Start of Recorded information

(** C6.  [get_sample_data] moves every resolved box to the frame of the
    sensor.  For a sensor that is not a camera all of them are returned, in
    order, and the intrinsic matrix is [None]; for a camera the boxes
    returned are exactly those that pass [box_in_image] against the camera
    intrinsic, the image size and the requested visibility level. *)
Theorem get_sample_data_boxes (db : LyftDataset) (sample_data_token : value)
    (box_vis_level : value) (selected_anntokens : option (list value))
    (flat : bool) (sd_record cs_record sensor_record pose_record : dict)
    (path : string) (modality : value) (boxes moved : list Box) :
  capture_records db sample_data_token sd_record cs_record sensor_record
    pose_record ->
  get_sample_data_path db sample_data_token = Ok path ->
  sensor_record !! "modality" = Some modality ->
  match selected_anntokens with
  | Some toks => mapM (get_box db) toks
  | None => get_boxes db sample_data_token
  end = Ok boxes ->
  mapM (to_sensor_frame flat pose_record cs_record) boxes = Ok moved ->
  (str_eq modality "camera" = false ->
   get_sample_data db sample_data_token box_vis_level selected_anntokens flat
   = Ok (path, moved, VNone)) /\
  (str_eq modality "camera" = true ->
   forall intrinsic width height,
     cs_record !! "camera_intrinsic" = Some intrinsic ->
     sd_record !! "width" = Some width ->
     sd_record !! "height" = Some height ->
     get_sample_data db sample_data_token box_vis_level selected_anntokens flat
     = Ok (path,
           List.filter (fun b => box_in_image b (np_array intrinsic)
                                   (width, height) box_vis_level) moved,
           np_array intrinsic)).
Proof.
  intros (cs_tok & sensor_tok & pose_tok & Hsd & Hcs_tok & Hcs & Hsen_tok
          & Hsen & Hpose_tok & Hpose) Hpath Hmod Hboxes Hmoved.
  assert (forall k,
    get_sample_data db sample_data_token box_vis_level selected_anntokens flat
    = ((if str_eq modality "camera"
        then cs_record !!!! "camera_intrinsic" ≫= fun intrinsic =>
             sd_record !!!! "width" ≫= fun width =>
             sd_record !!!! "height" ≫= fun height =>
             Ok (np_array intrinsic, (width, height))
        else Ok (VNone, (VNone, VNone))) ≫= k) ->
    forall cam_intrinsic imsize,
      (if str_eq modality "camera"
        then cs_record !!!! "camera_intrinsic" ≫= fun intrinsic =>
             sd_record !!!! "width" ≫= fun width =>
             sd_record !!!! "height" ≫= fun height =>
             Ok (np_array intrinsic, (width, height))
        else Ok (VNone, (VNone, VNone))) = Ok (cam_intrinsic, imsize) ->
      get_sample_data db sample_data_token box_vis_level selected_anntokens flat
      = k (cam_intrinsic, imsize)) as Hstep.
  { intros k -> ci im ->. done. }
  assert (exists k,
    get_sample_data db sample_data_token box_vis_level selected_anntokens flat
    = ((if str_eq modality "camera"
        then cs_record !!!! "camera_intrinsic" ≫= fun intrinsic =>
             sd_record !!!! "width" ≫= fun width =>
             sd_record !!!! "height" ≫= fun height =>
             Ok (np_array intrinsic, (width, height))
        else Ok (VNone, (VNone, VNone))) ≫= k) /\
    forall cam_intrinsic imsize,
      k (cam_intrinsic, imsize)
      = Ok (path,
            List.filter
              (fun b => negb (str_eq modality "camera")
                        || box_in_image b cam_intrinsic imsize box_vis_level)
              moved,
            cam_intrinsic)) as (k & Hk & Hrun).
  { eexists. split.
    - unfold get_sample_data. run Hsd. run_item Hcs_tok. run Hcs.
      run_item Hsen_tok. run Hsen. run_item Hpose_tok. run Hpose. run Hpath.
      run_item Hmod. reflexivity.
    - intros ci im. cbv beta iota. rewrite Hboxes, bind_Ok.
      by rewrite (keep_box_loop _ _ _ _ _ _ _ _ _ _ Hmoved), bind_Ok. }
  split.
  - intros Hcam. rewrite (Hstep _ Hk VNone (VNone, VNone)) by by rewrite Hcam.
    rewrite Hrun, Hcam. simpl. by rewrite filter_true.
  - intros Hcam intrinsic width height Hint Hw Hh.
    rewrite (Hstep _ Hk (np_array intrinsic) (width, height)).
    + by rewrite Hrun, Hcam.
    + rewrite Hcam. run_item Hint. run_item Hw. run_item Hh. reflexivity.
Qed.

End SensorFrame.

(** ** Velocity of an annotated box *)

Section VelocityCases.
Context `{ext : Externals} `{ops : Operators}.



End VelocityCases.

(** * The properties on the small dataset *)

Lemma unwrap_Ok {A} (d : A) (r : result A) :
  is_okb r = true -> r = Ok (unwrap d r).
Proof. by destruct r. Qed.

Lemma default_Some {A} (d : A) (o : option A) :
  is_someb o = true -> o = Some (default d o).
Proof. by destruct o. Qed.

Lemma singleton_default {A} (d : A) (l : list A) :
  length l = 1 -> l = [default d (l !! 0)].
Proof. by destruct l as [|x [|y l]]. Qed.

(** Closed goals decided by running the model: the outcome of a
    computation that ends normally, and an equation between small values. *)
Ltac run_ok := apply unwrap_Ok; vm_compute; reflexivity.
Ltac run_eq := vm_compute; reflexivity.

Ltac distinct_tokens :=
  vm_compute;
  repeat (apply NoDup_cons; split;
    [intros Hin;
     repeat (apply elem_of_cons in Hin as [Hin|Hin]; [discriminate Hin|]);
     by apply elem_of_nil in Hin|]);
  by apply NoDup_nil.

(** ** The exact instance meets the contracts of numpy's interpolation *)

Lemma Exact_interp_left (t0 t1 c0 c1 : Q) :
  (t0 < t1)%Q -> Exact.interp t0 t0 t1 c0 c1 = c0.
Proof.
  intros H01. unfold Exact.interp.
  assert (Qltb t1 t0 = false) as -> by (apply Qltb_false; lra).
  assert (Qltb t0 t0 = false) as -> by (apply Qltb_false; lra).
  assert (Qle_bool t1 t0 = false) as ->.
  { apply Qltb_true in H01. unfold Qltb in H01. by apply negb_true_iff in H01. }
  assert (Qeq_bool t0 t0 = true) as -> by (apply Qeq_bool_iff; lra). done.
Qed.

Lemma Exact_interp_right (t0 t1 c0 c1 : Q) :
  (t0 < t1)%Q -> Exact.interp t1 t0 t1 c0 c1 = c1.
Proof.
  intros H01. unfold Exact.interp.
  assert (Qltb t1 t1 = false) as -> by (apply Qltb_false; lra).
  assert (Qltb t1 t0 = false) as -> by (apply Qltb_false; lra).
  assert (Qle_bool t1 t1 = true) as -> by (apply Qle_bool_iff; lra). done.
Qed.

(** ** The store and its index *)

Lemma Demo_load_store :
  __init__ (ext := Exact.externals) (Demo.files 1000000 2000000 Demo.map)
    "data" "json" (1 # 10) false = Ok Demo.store.
Proof. apply unwrap_Ok. vm_compute. reflexivity. Qed.

Lemma Demo_sample_tokens :
  NoDup (tokens_of (table_rows Demo.store "sample")).
Proof. distinct_tokens. Qed.
(** *** [parseReachNlriAttr] *)
Definition parseReachNlriAttr (attr_len : Z) (data : list u_char) (update : parsed_update)
    : outcome parsed_update :=
  afi ← memcpy (bzero 2) data 2;
  data ← advance 2 data;
  attr_len ← int_sub attr_len 2;
  let afi := host_value (SWAP_BYTES afi) in
  '(safi, data) ← read_u8 data;
  attr_len ← int_sub attr_len 1;
  '(nh_len, data) ← read_u8 data;
  attr_len ← int_sub attr_len 1;
  let next_hop := data in
  data ← advance nh_len data;
  attr_len ← int_sub attr_len nh_len;
  '(reserved, data) ← read_u8 data;
  attr_len ← int_sub attr_len 1;
  let nlri := MpReach afi safi nh_len next_hop reserved data attr_len in
  if attr_len <? 0 then Done update
  else parseAfi nlri update.


(** ** The header check *)

(** The header bytes [parseReachNlriAttr] consumes before its length check:
    2 (AFI) + 1 (SAFI) + 1 (next-hop length) + next-hop bytes + 1 (reserved);
    the next-hop length is the fourth byte of the payload. *)
Definition consumed_header_bytes (data : list u_char) : option Z :=
  match data !! 3%nat with
  | Some n => Some (2 + 1 + 1 + u8 n + 1)
  | None => None
  end.

(** ** The working entry across iterations *)

(** Every per-key list of [e] is an initial segment of the list [e'] holds
    under the same key. *)
Definition entry_extends (e e' : parse_bgp_lib_nlri) : Prop :=
  forall k : BGP_LIB_NLRI, field k e `prefix_of` field k e'.

(** Consecutive entries of [new] extend one another. *)
Definition accumulating (new : list parse_bgp_lib_nlri) : Prop :=
  forall (i : nat) (e e' : parse_bgp_lib_nlri),
    new !! i = Some e -> new !! S i = Some e' -> entry_extends e e'.

(** The keys that receive exactly one value per completed iteration in both
    decoders. *)
Definition per_prefix_keys : list BGP_LIB_NLRI :=
  [LIB_NLRI_PATH_ID; LIB_NLRI_PREFIX; LIB_NLRI_PREFIX_BIN].

(** What one completed iteration does to the working entry and the list. *)
Definition appends_extended (st st' : loop_state) : Prop :=
  cur_list st' = cur_list st ++ [cur_nlri st'] /\
  entry_extends (cur_nlri st) (cur_nlri st') /\
  forall k, k ∈ per_prefix_keys ->
    length (field k (cur_nlri st')) = S (length (field k (cur_nlri st))).

(** The loop invariant, relative to the caller's list [l0]. *)
Definition accumulated (l0 : list parse_bgp_lib_nlri) (st : loop_state) : Prop :=
  exists new : list parse_bgp_lib_nlri,
    cur_list st = l0 ++ new /\
    accumulating new /\
    (forall e, last new = Some e -> entry_extends e (cur_nlri st)) /\
    (forall k, k ∈ per_prefix_keys -> length (field k (cur_nlri st)) = length new) /\
    (forall i e k, new !! i = Some e -> k ∈ per_prefix_keys -> length (field k e) = S i).

(** ** The label stack of one prefix *)

(** Lines 345-346: the union object once the three bytes at the cursor have
    been copied over its first three bytes and the four bytes swapped. *)
Definition load_label (label : list u_char) (w0 w1 w2 : u_char) : list u_char :=
  SWAP_BYTES ([w0; w1; w2] ++ drop 3 label).

(** Line 360: the test that leaves the label loop. *)
Definition ends_stack (label : list u_char) : bool :=
  (label_decode_bos label =? 1) || (label_data label =? 0x80000000).

(** The labels of one prefix, as union objects in wire order: one per three
    bytes, at most [n] of them, up to and including the first that ends the
    stack. *)
Fixpoint label_stack (n : nat) (label data : list u_char) : list (list u_char) :=
  match n, data with
  | S n, w0 :: w1 :: w2 :: rest =>
      let label := load_label label w0 w1 w2 in
      label :: (if ends_stack label then [] else label_stack n label rest)
  | _, _ => []
  end.

(** The locals of the label loop after the labels [ws] have been consumed. *)
Fixpoint after_labels (st : label_state) (ws : list (list u_char)) : label_state :=
  match ws with
  | [] => st
  | label :: ws =>
      let prefix_len := to_u_char (lb_prefix_len st - 24) in
      after_labels
        (Labels (drop 3 (lb_data st)) (lb_addr_bytes st - 3) (lb_read_size st + 3) prefix_len
           (nlri_push LIB_NLRI_LABELS (decimal (label_decode_value label))
              (nlri_push LIB_NLRI_PREFIX_LENGTH (decimal prefix_len) (lb_nlri st)))
           label)
        ws
  end.

(** ** Synthetic unicast bodies *)

(** A unicast route as it is put on the wire: the prefix length in bits and
    the address bytes that carry it. *)
Record unicast_route : Type := Route {
  route_len : u_char;
  route_addr : list u_char
}.

(** The address has ceil(length / 8) bytes, at most 16. *)
Definition well_formed_route (p : unicast_route) : Prop :=
  Z.of_nat (length (route_addr p)) = (u8 (route_len p) + 7) / 8 /\
  (u8 (route_len p) + 7) / 8 <= 16.

(** RFC 4760 section 5 without path identifiers: length byte, then address bytes. *)
Definition encode_route (p : unicast_route) : list u_char :=
  route_len p :: route_addr p.

Definition encode_unicast (ps : list unicast_route) : list u_char :=
  concat (map encode_route ps).

(** The text and binary form of a route's address. *)
Definition route_raw (p : unicast_route) : list u_char :=
  route_addr p ++ replicate (16 - length (route_addr p)) Byte.x00.

(** The working entry once route [p] has been decoded on top of [e], with
    path identifier 0. *)
Definition decoded_route (isIPv4 : bool) (e : parse_bgp_lib_nlri) (p : unicast_route)
    : parse_bgp_lib_nlri :=
  nlri_push LIB_NLRI_PREFIX_BIN (binary_string (take 4 (route_raw p)))
    (nlri_push LIB_NLRI_PREFIX (inet_ntop isIPv4 (route_raw p))
       (nlri_push LIB_NLRI_PREFIX_LENGTH (decimal (u8 (route_len p)))
          (nlri_push LIB_NLRI_PATH_ID (decimal 0) e))).

(** The entries appended for the routes [ps], starting from the working entry [e]. *)
Fixpoint decoded_routes (isIPv4 : bool) (e : parse_bgp_lib_nlri) (ps : list unicast_route)
    : list parse_bgp_lib_nlri :=
  match ps with
  | [] => []
  | p :: ps =>
      let e := decoded_route isIPv4 e p in
      e :: decoded_routes isIPv4 e ps
  end.

(** ** The dispatch on the address family *)

(** The [switch] of [parseAfi]: which of its cases call [parseAfi_IPv4IPv6],
    and with which flag. *)
Definition family_flag (afi : Z) : option bool :=
  if afi =? BGP_AFI_IPV6 then Some false
  else if afi =? BGP_AFI_IPV4 then Some true
  else None.

(** The working entry the two NLRI decoders start from (lines 208-210 and
    303-305). *)
Definition fresh_entry (isIPv4 : bool) (safi : Z) : parse_bgp_lib_nlri :=
  Nlri (if isIPv4 then BGP_AFI_IPV4 else BGP_AFI_IPV6) safi NLRI_TYPE_NONE ∅.

(** ** Spans that end inside a route, and bodies with path identifiers *)

(** The loop condition [read_size < len] holds before each route of [ps] and
    fails after the last: [len] bytes remain when the first route starts. *)
Fixpoint span_covers (len : Z) (ps : list unicast_route) : Prop :=
  match ps with
  | [] => len <= 0
  | p :: ps => 0 < len /\ span_covers (len - Z.of_nat (length (encode_route p))) ps
  end.

(** A 32-bit number on the wire, most significant byte first. *)
Definition network_order32 (v : Z) : list u_char :=
  [octet (v / 2 ^ 24 mod 256); octet (v / 2 ^ 16 mod 256);
   octet (v / 2 ^ 8 mod 256); octet (v mod 256)].

(** RFC 7911: the path identifier in front of the route. *)
Definition encode_route_id (q : Z * unicast_route) : list u_char :=
  network_order32 (fst q) ++ encode_route (snd q).

Definition encode_unicast_ids (qs : list (Z * unicast_route)) : list u_char :=
  concat (map encode_route_id qs).

(** The working entry once route [p] with path identifier [id] has been
    decoded on top of [e]. *)
Definition decoded_route_id (isIPv4 : bool) (e : parse_bgp_lib_nlri) (q : Z * unicast_route)
    : parse_bgp_lib_nlri :=
  nlri_push LIB_NLRI_PREFIX_BIN (binary_string (take 4 (route_raw (snd q))))
    (nlri_push LIB_NLRI_PREFIX (inet_ntop isIPv4 (route_raw (snd q)))
       (nlri_push LIB_NLRI_PREFIX_LENGTH (decimal (u8 (route_len (snd q))))
          (nlri_push LIB_NLRI_PATH_ID (decimal (fst q)) e))).

Fixpoint decoded_routes_ids (isIPv4 : bool) (e : parse_bgp_lib_nlri)
    (qs : list (Z * unicast_route)) : list parse_bgp_lib_nlri :=
  match qs with
  | [] => []
  | q :: qs =>
      let e := decoded_route_id isIPv4 e q in
      e :: decoded_routes_ids isIPv4 e qs
  end.

(** ** Synthetic labeled prefixes *)

(** The three octets of a label stack entry: label value (20 bits), traffic
    class 0, bottom-of-stack bit. *)
Definition encode_label (value : Z) (bos : bool) : list u_char :=
  [octet (value / 4096); octet (value / 16 mod 256);
   octet (value mod 16 * 16 + (if bos then 1 else 0))].

(** A label stack on the wire: the bottom-of-stack bit is set on the last
    entry and on no other. *)
Fixpoint encode_labels (values : list Z) : list u_char :=
  match values with
  | [] => []
  | v :: vs =>
      encode_label v (match vs with [] => true | _ => false end) ++ encode_labels vs
  end.

(** A labeled route: the label values, the number of address bits and the
    address bytes. *)
Record labeled_route : Type := LabeledRoute {
  route_labels : list Z;
  route_bits : Z;
  labeled_addr : list u_char
}.

(** The length byte counts the label octets as well. *)
Definition combined_len (r : labeled_route) : Z :=
  24 * Z.of_nat (length (route_labels r)) + route_bits r.

(** At least one label; values of 20 bits; no label above the last is the
    withdrawal value 0x80000; the combined length fits the length byte; the
    address has ceil(bits / 8) bytes, at most 16. *)
Definition well_formed_labeled (r : labeled_route) : Prop :=
  route_labels r <> [] /\
  Forall (fun v => 0 <= v < 2 ^ 20) (route_labels r) /\
  Forall (fun v => v <> 0x80000) (removelast (route_labels r)) /\
  0 <= route_bits r /\
  combined_len r <= 255 /\
  Z.of_nat (length (labeled_addr r)) = (route_bits r + 7) / 8 /\
  (route_bits r + 7) / 8 <= 16.

Definition encode_labeled (r : labeled_route) : list u_char :=
  octet (combined_len r) :: encode_labels (route_labels r) ++ labeled_addr r.

Definition encode_labeled_routes (rs : list labeled_route) : list u_char :=
  concat (map encode_labeled rs).

(** What the label loop pushes for the label values [values] when [total]
    bits are still counted: per label, the remaining length, then the value. *)
Fixpoint push_labels (total : Z) (values : list Z) (e : parse_bgp_lib_nlri)
    : parse_bgp_lib_nlri :=
  match values with
  | [] => e
  | v :: vs =>
      push_labels (total - 24) vs
        (nlri_push LIB_NLRI_LABELS (decimal v)
           (nlri_push LIB_NLRI_PREFIX_LENGTH (decimal (total - 24)) e))
  end.

Definition labeled_raw (r : labeled_route) : list u_char :=
  labeled_addr r ++ replicate (16 - length (labeled_addr r)) Byte.x00.

(** The working entry once the labeled route [r] with path identifier
    [path_id] has been decoded on top of [e]. *)
Definition decoded_labeled (isIPv4 : bool) (path_id : Z) (e : parse_bgp_lib_nlri)
    (r : labeled_route) : parse_bgp_lib_nlri :=
  nlri_push LIB_NLRI_PREFIX_BIN (binary_string (take 4 (labeled_raw r)))
    (nlri_push LIB_NLRI_PREFIX (inet_ntop isIPv4 (labeled_raw r))
       (push_labels (combined_len r) (route_labels r)
          (nlri_push LIB_NLRI_PATH_ID (decimal path_id) e))).

Fixpoint decoded_labeled_routes (isIPv4 : bool) (e : parse_bgp_lib_nlri)
    (rs : list labeled_route) : list parse_bgp_lib_nlri :=
  match rs with
  | [] => []
  | r :: rs =>
      let e := decoded_labeled isIPv4 0 e r in
      e :: decoded_labeled_routes isIPv4 e rs
  end.

(** ** Basic facts *)

Lemma u8_range (b : u_char) : 0 <= u8 b < 256.
Proof.
  unfold u8. pose proof (Byte.to_N_bounded b). lia.
Qed.

Lemma field_push_eq (k : BGP_LIB_NLRI) (v : string) (e : parse_bgp_lib_nlri) :
  field k (nlri_push k v e) = field k e ++ [v].
Proof.
  unfold field, nlri_push, push_back. simpl. by rewrite lookup_insert_eq.
Qed.

Lemma field_push_ne (k k' : BGP_LIB_NLRI) (v : string) (e : parse_bgp_lib_nlri) :
  k <> k' -> field k' (nlri_push k v e) = field k' e.
Proof.
  intros Hne. unfold field, nlri_push, push_back. simpl. by rewrite lookup_insert_ne.
Qed.

Lemma memcpy_done (dst src : list u_char) (n : Z) :
  n <= Z.of_nat (length src) ->
  n <= Z.of_nat (length dst) ->
  memcpy dst src n = Done (take (Z.to_nat n) src ++ drop (Z.to_nat n) dst).
Proof.
  intros Hs Hd. unfold memcpy.
  replace (Z.of_nat (length src) <? n) with false by (symmetry; apply Z.ltb_ge; lia).
  replace (Z.of_nat (length dst) <? n) with false by (symmetry; apply Z.ltb_ge; lia).
  reflexivity.
Qed.
(** * KeyPath keyboard illustrations: background removal and canvas fitting

    A shallow embedding of [Scripts/extract_keyboards.py] and
    [Scripts/extract_keyboards_v2.py]: background sampling, the edge-seeded
    flood fill, the alpha mask, the crop to content and the fit onto a canvas,
    followed by the properties the specification states about them.

    Conventions.
    - Python integers are [Z]; [//] is [Z.div] (both round towards minus
      infinity); a raised exception is the [Raise] case of [Py.result].
    - Image sizes are [nat] (PIL never holds a negative size); coordinates
      are [Z], because the scripts compute and enqueue coordinates such as
      [-1] before testing them.
    - Python floats are Rocq's primitive binary64 floats wherever the result
      of the script depends on rounding ([fit_to_canvas]); what is proved
      about their rounding rests on the specification of the primitive
      operations in [FloatAxioms].
    - The tolerance of the flood fill is an integer, as at every call site
      of the scripts (12, 25, 30).  For an integer [t], the float test
      [sqrt d2 <= t] on an integer [d2] has the same outcome as
      [0 <= t /\ d2 <= t * t]; the model uses the latter and relates it to
      the real Euclidean distance in [within_tolerance_spec]. *)

From Stdlib Require Import ZArith QArith Qround Qminmax Lia List Bool.
From Stdlib Require PrimFloat FloatOps SpecFloat FloatAxioms Uint63.
From Stdlib Require Import Reals Lra.
From stdpp Require Import base list gmap.
(** * Booking validation, pricing and review sentiment of [hotel.py]

    A shallow embedding of the decision logic of the hotel management
    program: [is_valid_date], [is_valid_phone], [validate_inputs],
    [calculate_price] and [analyze_sentiment], together with the pieces
    of the Python runtime they call ([str.strip], [re.match],
    [datetime.strptime], date arithmetic, [in] on strings, [str.join]).

    Python strings are sequences of Unicode code points; they are
    modelled as lists of code points.  Integers are unbounded ([Z]).
    Exceptions are modelled by an error monad. *)

From Stdlib Require Import ZArith NArith List String Ascii Bool Lia QArith.
Import ListNotations.

Open Scope Z_scope.

(** ** Python runtime: exceptions *)

Module Py.

Inductive exn : Type :=
| ValueError
| OverflowError.

Inductive result (A : Type) : Type :=
| Return (a : A)
| Raise (e : exn).

Arguments Return {A} a.
Arguments Raise {A} e.

Definition bind {A B : Type} (c : result A) (k : A -> result B) : result B :=
  match c with
  | Return a => k a
  | Raise e => Raise e
  end.

(** [try: c  except ValueError: h] *)
Definition try_except_ValueError {A : Type} (c : result A) (h : result A)
  : result A :=
  match c with
  | Raise ValueError => h
  | other => other
  end.

(** [try: c  except Exception: h] *)
Definition try_except_Exception {A : Type} (c : result A) (h : result A)
  : result A :=
  match c with
  | Raise _ => h
  | other => other
  end.

Declare Scope py_scope.
Delimit Scope py_scope with py.
Notation "x <- c ;; k" := (bind c (fun x => k))
  (at level 61, c at next level, right associativity) : py_scope.

(** ** Python runtime: strings *)

(** A [str] is a sequence of code points. *)
Definition str : Type := list N.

End of Recorded information

For this exercise, please output exactly the lines above starting at the line with "A shallow embedding of [Scripts/extract_keyboards.py]" and ending at the line with "[-1] before testing them.", ends included.

    A shallow embedding of [Scripts/extract_keyboards.py] and
    [Scripts/extract_keyboards_v2.py]: background sampling, the edge-seeded
    flood fill, the alpha mask, the crop to content and the fit onto a canvas,
    followed by the properties the specification states about them.

    Conventions.
    - Python integers are [Z]; [//] is [Z.div] (both round towards minus
      infinity); a raised exception is the [Raise] case of [Py.result].
    - Image sizes are [nat] (PIL never holds a negative size); coordinates
      are [Z], because the scripts compute and enqueue coordinates such as
      [-1] before testing them.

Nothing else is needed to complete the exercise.